And then, after the first blush of the admiration which he could not help feeling, he began to be tortured by the pangs of envy, by that slow fever which creeps over the heart and changes it into a nest of vipers, each devouring the other and ever born anew. How often did Boxtel, in the midst of tortures which no pen is able fully to describe—how often did he feel an inclination to jump down into the garden during the night, to destroy the plants, to tear the bulbs with his teeth, and to sacrifice to his wrath the owner himself, if he should venture to stand up for the defence of his tulips.

But to kill a tulip was a horrible crime in the eyes of a genuine tulip-fancier; as to killing a man, it would not have mattered so very much.
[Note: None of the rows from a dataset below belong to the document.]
(* ===== verification/SnapshotOrder.v ===== *)
(** * SnapshotOrder: the order a snapshot transaction keeps

    What every run of [drive], [create] and [recover] does before what, over all
    answers of the host and every point it may stop at. *)

From S2P Require Import Prelude RStr Fs Room IndexedClaim Slot Host CloneRoutes Config Snapshot Intents Prog Sys Process Teardown InodeSeal Images Launch RestoreLaunch RestoreSource RestoreTeardown Registry Collect SnapshotExec.
From stdpp Require Import options.

Section snapshot_order.
  Context (show_path : path → string) (show_secs : N → string) (show_json : json → result string string)
    (imm : N) (sha256 : string → string) (parse_meta : string → result string SnapshotMeta)
    (parse_receipt : string → result string SnapshotAttestation) (show_receipt : SnapshotAttestation → result string string)
    (home : option path) (config : RoomsConfig) (fuel : nat).

(** ** Facts of a transaction *)

Section transaction.
  Context (i : SnapshotIntent).

Abbreviation base := (si_base_room_id i).
Abbreviation meta_path := (path_join (si_out_dir i) SNAPSHOT_META_FILE).

(** The transaction was at that boundary when it was read, or has been made
    durable there since. *)
Definition durable (b : Boundary) (h : list sys_event) : Prop :=
  si_boundary i = b ∨ answered h (OWriteIntent (set_boundary b i)) (λ r, r = Ok ()).

(** The arguments of a request to the base's API. *)
Definition asks (method endpoint : string) (body : json) (args : list string) : Prop :=
  ∃ socket text, jail_socket home config base = Some socket ∧ show_json body = Ok text ∧
    args !! 1 = Some (show_path socket) ∧ args !! 3 = Some method ∧
    args !! 4 = Some ("http://localhost" +:+ endpoint) ∧ args !! 8 = Some text.

Definition asks_op (op : FcOp) : list string → Prop :=
  let '(method, endpoint, body) := op_request show_path op in asks method endpoint body.

Definition asks_resume : list string → Prop := asks "PATCH" "/vm" (JObject [("state", JString "Resumed")]).

Definition accepted (request : list string → Prop) (h : list sys_event) : Prop :=
  ∃ args, request args ∧ answered h (ORunStatus "curl" args) (λ r, ∃ code o, r = Ok (code, o) ∧ success o = true).

Definition freeze : FcOp := CreateFullSnapshot [SNAPSHOT_VMSTATE_FILE] [SNAPSHOT_MEM_FILE].

(** The file was seen to be regular and not empty; was moved into place; was given
    to the jail's user; its directory entry is durable. *)
Definition whole (p : path) (h : list sys_event) : Prop :=
  answered h (OLstat p) (λ r, ∃ s, r = Ok s ∧ st_is_file s = true ∧ st_len s ≠ 0%N).
Definition placed (p : path) (h : list sys_event) : Prop := ∃ tmp, answered h (ORename tmp p) (λ r, r = Ok ()).
Definition handed (p : path) (h : list sys_event) : Prop := answered h (OSetMode p 384) (λ r, r = Ok ()).
Definition settled (p : path) (h : list sys_event) : Prop := answered h (OSyncDir p) (λ r, r = Ok ()).

(** The output directory was probed and can be sealed. *)
Definition sealable (h : list sys_event) : Prop :=
  ∃ h1 tr h2, h = h1 ++ tr ++ h2 ∧ run (preflight_output show_path imm (si_out_dir i)) tr (Some (Ok ())).

(** The metadata in the output is the transaction's. *)
Definition described (h : list sys_event) : Prop :=
  answered h (OReadText meta_path) (λ r, ∃ bytes, r = Ok bytes ∧ parse_meta bytes = Ok (si_meta i)) ∨
  answered h (OWriteSnapshotMeta meta_path (si_meta i)) (λ r, r = Ok ()).

Definition all_sealed (h : list sys_event) : Prop :=
  sealed_at imm (si_host_vmstate i) h ∧ sealed_at imm (si_host_mem i) h ∧ sealed_at imm meta_path h ∧
  sealed_at imm (si_out_dir i) h.

Definition receipted (h : list sys_event) : Prop :=
  is_Some (si_rootfs_source i) → ∃ p, attestation_path home config (si_snapshot_id i) = Ok p ∧ sealed_at imm p h.

Definition slot_is (index : N) : Prop := sm_slot_index (si_meta i) = Some index.

Definition reserved (h : list sys_event) : Prop :=
  ∃ state index, slot_is index ∧
    answered h (OSlotReserve state index (si_snapshot_id i) base) (λ r, r = Ok Transferred ∨ r = Ok AlreadyReserved).

(** The base's directories, and its tap, were seen gone. *)
Definition directories_gone (h : list sys_event) : Prop :=
  ∃ room jail, room_dir home config base = Some room ∧ jail_instance_dir home config base = Some jail ∧
    room_gone room jail h.

Definition network_removed (h : list sys_event) : Prop :=
  ∃ index, slot_is index ∧ answered h (OEgressRemove (slot_tap_name index)) (λ r, r = Ok ()) ∧
    tap_gone h (slot_tap_name index).

Definition base_gone (h : list sys_event) : Prop := directories_gone h ∧ network_removed h.

(** What has happened before a boundary is recorded. *)
Definition earned (b : Boundary) (h : list sys_event) : Prop :=
  match b with
  | Pending => False
  | TargetsStaged => sealable h ∧ handed (si_jail_vmstate i) h ∧ handed (si_jail_mem i) h
  | Paused => accepted (asks_op PauseVm) h
  | Collected =>
      accepted (asks_op freeze) h ∧ placed (si_host_vmstate i) h ∧ placed (si_host_mem i) h ∧
      whole (si_host_vmstate i) h ∧ whole (si_host_mem i) h ∧ settled (si_out_dir i) h
  | Reserved => reserved h
  | Reaped => base_gone h
  | Published =>
      whole (si_host_vmstate i) h ∧ whole (si_host_mem i) h ∧ described h ∧ all_sealed h ∧ receipted h
  end.

(** ** Permissions *)

Definition in_receipts (p : path) : Prop :=
  ∃ dir name, attestation_dir home config = Ok dir ∧ p = path_join dir name.

(** Calls that look, or write only temporary, staged or index files. *)
Definition quiet (op : sysop) : Prop :=
  match op with
  | OLstat _ | OFstat _ | OStat _ | OExists _ | OReadText _ | OReadDir _ | OReadMeta _ | OProcStat _ | ONow | OSleep _
  | OUlid | OOpen _ _ | OSeek _ _ | OReadAll _ _ | OWriteAll _ _ | OCopyFile _ _ | OSyncAll _ | OSyncDir _
  | OGetFlags _ | OSetFlags _ _ | OSetMode _ _ | OChown _ _ _ | OCreateDirAll _ | ORenameNoReplace _ _ => True
  | ORun program _ => program = "getent"
  | ORemoveFile p => in_receipts p
  | _ => False
  end.

(** A signal to the base's recorded process, just seen alive under its start time. *)
Definition signals_base (h : list sys_event) (op : sysop) : Prop :=
  ∃ pid starttime signal, recorded home config base pid (Some starttime) h ∧ (signal = "TERM" ∨ signal = "KILL") ∧
    op = ORun "kill" (signal_args pid signal) ∧ observed pid (Some starttime) Alive h.

(** A call of the base's teardown: its own directories, and then its slot's tap. *)
Definition reaps_base (h : list sys_event) (op : sysop) : Prop :=
  ∃ room jail socket index, room_dir home config base = Some room ∧ jail_instance_dir home config base = Some jail ∧
    jail_socket home config base = Some socket ∧ slot_is index ∧
    (may_reap show_path room jail socket None h op ∨
     room_gone room jail h ∧ (op = OEgressRemove (slot_tap_name index) ∨
       answered h (OEgressRemove (slot_tap_name index)) (λ r, r = Ok ()) ∧
       (op = ORun "ip" (link_show (slot_tap_name index)) ∨ op = ORun "ip" (tuntap_del (slot_tap_name index))))).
Yet Van Baerle made such progress in the noble science of growing tulips, which he seemed to master with the true instinct of genius, that Boxtel at last was maddened to such a degree as to think of throwing stones and sticks into the flower-stands of his neighbour. But, remembering that he would be sure to be found out, and that he would not only be punished by law, but also dishonoured for ever in the face of all the tulip-growers of Europe, he had recourse to stratagem, and, to gratify his hatred, tried to devise a plan by means of which he might gain his ends without being compromised himself.

He considered a long time, and at last his meditations were crowned with success.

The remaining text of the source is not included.